In the face of these complexities, most organizations are finding it much harder to build business cases for their EUC projects. We at VMware are acutely aware of this: our own business case practice (we’ve built around 700 detailed business cases for larger customer projects so far) has seen a rapid surge in requests for assistance and in many cases the requests are much more ‘open ended’ than before.  We also know that it’s not only us; our partners, other EUC providers and analysts have all highlighted the growth in demand for such support. To better understand this growing need and the best ways to respond, we spent the first months of 2015 doing some additional research and our conclusion was stark: most customers are struggling to identify and estimate measures of value, but almost everyone knows how to measure cost.

As an industry, we face a challenge in helping customers see value in ways that matter to them. A large part of the issue is the nature of the previous technology generation (the things, not the people); EUC assets, processes and procurement approaches were industrialized, making standardization the norm.  PCs and their software became very commoditized, eroding the marginal benefits of upgrade and renewal. Best practices were increasingly built around homogenization and most organizations re-invested when the old was worn out, not to acquire the ‘new’. EUC became a cost of doing business and our business case approaches were built around the concept of a return on investment driven by savings.

The new technology era, whether you call it ‘Mobile Cloud’ (as we do) or something else, needs a different approach when determining value. Savings and cost still matter, of course, but so much of what’s available now is evolving or new and so these must be offset against value. We need to invest (and re-invest) to gain business benefit, whatever that looks like to us – otherwise we will struggle to embrace the new generation of technologies that can drive workforce productivity, change how we operate or open new markets. If all we can focus on is cost, then everything will seem like an unnecessary expense.

Value Lies In The Eye Of The Beholder

The difficulty with value is that it is very context specific, whereas cost is objective and almost universal.

Consider the example of a company investing in what the analysts now call a ‘Workspace Aggregator’ – it could be VMware Workspace Suite or something similar. Workspace Aggregators typically make two things very easy: adding new users at near zero cost and maintaining an activity trail for access to services. If the company engages in mergers and acquisitions (M&A), these capabilities should drive a significant reduction in the time taken to close out M&A deals. How much time would depend on the nature of the technology in use today and other factors, but it could be assessed. However, the value of that time depends on the company’s cost base and area of business; on it’s top line characteristics. Conversely, if the company doesn’t get engaged in M&A activity very often, the value they seek from these capabilities would likely be expressed very differently.

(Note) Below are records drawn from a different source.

(** C7 fails as stated: after its timer expired, a deadline scope has the
    cause ["context deadline exceeded"] while [isCancelled()] is false. *)
Lemma cause_without_cancel :
  ¬ (∀ ops cfg o v b,
       run ops start = Some cfg → o ∈ known cfg →
       is_cancelable (st cfg) o = true →
       getCause o (st cfg) = Ret v (st cfg) →
       isCancelled o (st cfg) = Ret b (st cfg) →
       (v ≠ None ↔ b = true)).
Proof.
  intros H.
  assert (Some deadline_cause ≠ None ↔ false = true) as [H1 _].
  { apply (H history_expired after_expiry 1);
      [reflexivity|known_scope|reflexivity|reflexivity|reflexivity]. }
  by specialize (H1 ltac:(done)).
Qed.

(** C7, amended. In every reachable state a scope has a cause exactly if
    it is cancelled or is a deadline scope in the expired state; the two
    getters read [cause] and [canceled]. *)
Theorem cause_iff_canceled_or_expired ops cfg o ob :
  run ops start = Some cfg →
  heap (st cfg) !! o = Some ob → cls ob ≠ KContext →
  getCause o (st cfg) = Ret (cause ob) (st cfg)
  ∧ isCancelled o (st cfg) = Ret (canceled ob) (st cfg)
  ∧ (cause ob ≠ None ↔ canceled ob = true ∨ expired ob).
Proof.
  intros Hrun Ho Hk.
  pose proof (reachable_inv _ _ Hrun) as Hwf. unfold inv in Hwf.
  pose proof (wf_obj _ _ Hwf _ _ Ho) as [H1 H2 H3 H4 H5 H6].
  split; [by apply getCause_eq|]. split; [by apply isCancelled_eq|].
  split.
  - intros Hc. destruct (canceled ob) eqn:E; [by left|right].
    destruct (H6 Hc) as [?|(? & ? & ?)]; [done|]. by split.
  - intros [Hc|(_ & _ & Hc & _)]; [by apply H1|]. by rewrite Hc.
Qed.

Lemma cause_iff_canceled_or_expired_witness :
  run history_expired start = Some after_expiry
  ∧ (cause expired_scope ≠ None ↔
     canceled expired_scope = true ∨ expired expired_scope).
Proof.
  split; [reflexivity|].
  apply (cause_iff_canceled_or_expired history_expired after_expiry 1 expired_scope);
    [reflexivity|reflexivity|discriminate].
Defined.

(** C9. A timer that is still pending belongs to a scope that was never
    cancelled; when it expires the scope's cause becomes
    ["context deadline exceeded"], [controller.abort] is called with it and
    the signal takes it as reason, and the promise is fulfilled with it. *)
Theorem deadline_expiry ops cfg t tm :
  run ops start = Some cfg →
  timers (st cfg) !! t = Some tm → status tm = Pending →
  ∃ ob s' ob',
    heap (st cfg) !! target tm = Some ob
    ∧ cls ob = KDeadlineContext ∧ canceled ob = false ∧ cause ob = None
    ∧ fire t (st cfg) = Ret tt s'
    ∧ heap s' !! target tm = Some ob'
    ∧ cause ob' = Some "context deadline exceeded"%string
    ∧ controller ob' = Some "context deadline exceeded"%string
    ∧ _done ob' = Some "context deadline exceeded"%string
    ∧ trace s' = trace (st cfg)
                 ++ [Abort (target tm) "context deadline exceeded"%string]
    ∧ getCause (target tm) s' = Ret (Some "context deadline exceeded"%string) s'.
Proof.
  intros Hrun Htm Hst.
  pose proof (reachable_inv _ _ Hrun) as Hwf. unfold inv in Hwf.
  destruct (fire_eq _ _ _ _ Hwf Htm Hst) as (ob & Ho & Ha & Hf).
  pose proof (wf_obj _ _ Hwf _ _ Ho) as Hok.
  pose proof (expire_obj_armed _ _ Ha) as He.
  pose proof (armed_signal _ _ Hok Ha) as Hsig.
  assert (heap (fired t tm ob (st cfg)) !! target tm = Some (expire_obj ob)) as Ho'
    by (by eapply put_lookup_eq).
  exists ob, (fired t tm ob (st cfg)), (expire_obj ob).
  destruct Ha as [A1 A2 A3 A4 A5 A6].
  split; [done|]. split; [done|]. split; [done|]. split; [done|].
  split; [done|]. split; [done|].
  split; [by rewrite He|]. split.
  { rewrite He. simpl. by rewrite Hsig. }
  split; [by rewrite He|]. split; [done|].
  rewrite (getCause_eq _ _ _ Ho'). by rewrite He.
Qed.

Lemma deadline_expiry_witness :
  run [Todo; NewDeadline 0 1000] start
  = Some (default start (run [Todo; NewDeadline 0 1000] start))
  ∧ ∃ s', fire 0 (st (default start (run [Todo; NewDeadline 0 1000] start)))
          = Ret tt s'.
Proof.
  split; [vm_compute; reflexivity|].
  destruct (deadline_expiry [Todo; NewDeadline 0 1000]
              (default start (run [Todo; NewDeadline 0 1000] start))
              0 (mkTimer 1 1000 Pending))
    as (ob & s' & ob' & _ & _ & _ & _ & H & _);
    [vm_compute; reflexivity|vm_compute; reflexivity|reflexivity|].
  by exists s'.
Defined.

(** C10. Expiry writes the cause, the signal and the promise of the scope
    and nothing else.  The state after it is the state before it with the
    timer marked as fired, one call [controller.abort] added to the trace,
    and the scope replaced by an object that differs from it in [cause],
    in the reason of the signal and in the value of the promise only:
    [canceled] stays false, the listeners, the child, the parent, the
    resolver and the timer handle, which is not cleared, are the same.  No
    parked continuation starts, no listener of any scope is called, and
    every other object, the linked child included, is as it was. *)
Theorem expiry_frame ops cfg t tm :
  run ops start = Some cfg →
  timers (st cfg) !! t = Some tm → status tm = Pending →
  ∃ ob,
    heap (st cfg) !! target tm = Some ob
    ∧ cls ob = KDeadlineContext ∧ canceled ob = false ∧ timeoutId ob = Val t
    ∧ fire t (st cfg)
      = Ret tt
          (mkState
             (<[target tm :=
                  mkObj (cls ob) (parent ob) false
                        (Some "context deadline exceeded"%string)
                        (cancelCallback ob)
                        (Some "context deadline exceeded"%string)
                        (children ob) (timeoutId ob) (doneResolve ob)
                        (Some "context deadline exceeded"%string)]>
                (heap (st cfg)))
             (<[t := mkTimer (target tm) (delay tm) Fired]> (timers (st cfg)))
             (waiters (st cfg))
             (trace (st cfg)
                ++ [Abort (target tm) "context deadline exceeded"%string]))
    ∧ (∀ s', fire t (st cfg) = Ret tt s' →
         isCancelled (target tm) s' = Ret false s'
         ∧ (∀ o cb, calls o cb (trace s') = calls o cb (trace (st cfg)))
         ∧ (∀ i, i ≠ target tm → heap s' !! i = heap (st cfg) !! i)
         ∧ (∀ w child, children ob = Data w (Some child) →
                       ∃ och, heap (st cfg) !! child = Some och
                              ∧ heap s' !! child = Some och)).
Proof.
  intros Hrun Htm Hst.
  pose proof (reachable_inv _ _ Hrun) as Hwf. unfold inv in Hwf.
  destruct (fire_eq _ _ _ _ Hwf Htm Hst) as (ob & Ho & Ha & Hf).
  pose proof (wf_obj _ _ Hwf _ _ Ho) as Hok.
  pose proof (expire_obj_armed _ _ Ha) as He.
  pose proof (armed_signal _ _ Hok Ha) as Hsig.
  assert (heap (fired t tm ob (st cfg)) !! target tm = Some (expire_obj ob)) as Ho'
    by (by eapply put_lookup_eq).
  assert (∀ i, i ≠ target tm →
               heap (fired t tm ob (st cfg)) !! i = heap (st cfg) !! i) as Hframe.
  { intros i Hi. unfold fired. simpl heap. by rewrite list_lookup_insert_ne. }
  exists ob. split; [done|].
  split; [apply (armed_cls _ _ Ha)|]. split; [apply (armed_live _ _ Ha)|].
  split; [apply (armed_id _ _ Ha)|].
  split.
  { rewrite Hf. unfold fired, say, put, upd_trace, upd_heap, upd_timers. simpl.
    rewrite He, Hsig. reflexivity. }
  intros s' Hs'. rewrite Hf in Hs'. injection Hs' as <-.
  split; [by rewrite (isCancelled_eq _ _ _ Ho'), He|].
  split; [|split; [done|]].
  - intros o cb. unfold fired. simpl trace. rewrite calls_app.
    change (calls o cb [Abort (target tm) deadline_cause]) with 0. lia.
  - intros w child Hch.
    destruct (wf_link _ _ Hwf _ _ Ho _ _ Hch) as (Hlt & och & Hoch & _).
    exists och. split; [done|]. rewrite Hframe by lia. done.
Qed.

Lemma expiry_frame_witness :
  run history_watched start = Some watched
  ∧ ∃ s', fire 0 (st watched) = Ret tt s'
          ∧ isCancelled 1 s' = Ret false s'
          ∧ isCancelled 2 s' = Ret false s'
          ∧ trace s' = [Abort 1 "context deadline exceeded"%string].
Proof.
  split; [reflexivity|].
  destruct (expiry_frame history_watched watched 0 (mkTimer 1 1000 Pending))
    as (ob & _ & _ & _ & _ & H1 & H2);
    [reflexivity|reflexivity|reflexivity|].
  eexists. split; [exact H1|].
  split; [exact (proj1 (H2 _ H1))|]. split; reflexivity.
Defined.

Earlier this year we spoke to a customer who had already made their decision about EUC architecture and (great news for us) had decided on our Horizon approach. However, they were unsure as to whether they should build this ‘in house’ with Horizon 6 or access as a service through Horizon Air. Their question to us was ‘how do we think about this?’ In response, we asked about the predictability of their requirements and their balance sheet strategy; there was no simple, industrialized answer – the best approach was specific to them.

What Is Value To You?

End-user computing has moved rapidly from being a ‘one-size fits all’ technology domain to one in which it’s now ‘any size that you like’. Architects and business executives can now deliver many more capabilities, so should be excited by the new value on offer – but they must also be ready to express that value in business terms so they can communicate it with other stakeholders. It might be business continuity, or better security, auditability or happier users. What is the source of value that matters to your organization? Unless you can articulate it to others, it will be harder to win funding for projects and your dependence on ‘cost-only’ business cases will encourage you to renew the old assets you have.

So here’s a suggestion: when you determine what it is you want to achieve with end-user computing, note it down and then try to explain it in business terms. That will give you a great starting point when it comes to deciding whether the cost is worth paying for the value you plan to receive. Of course, you can always ask us too – we probably see many more EUC business cases than any one of our customers.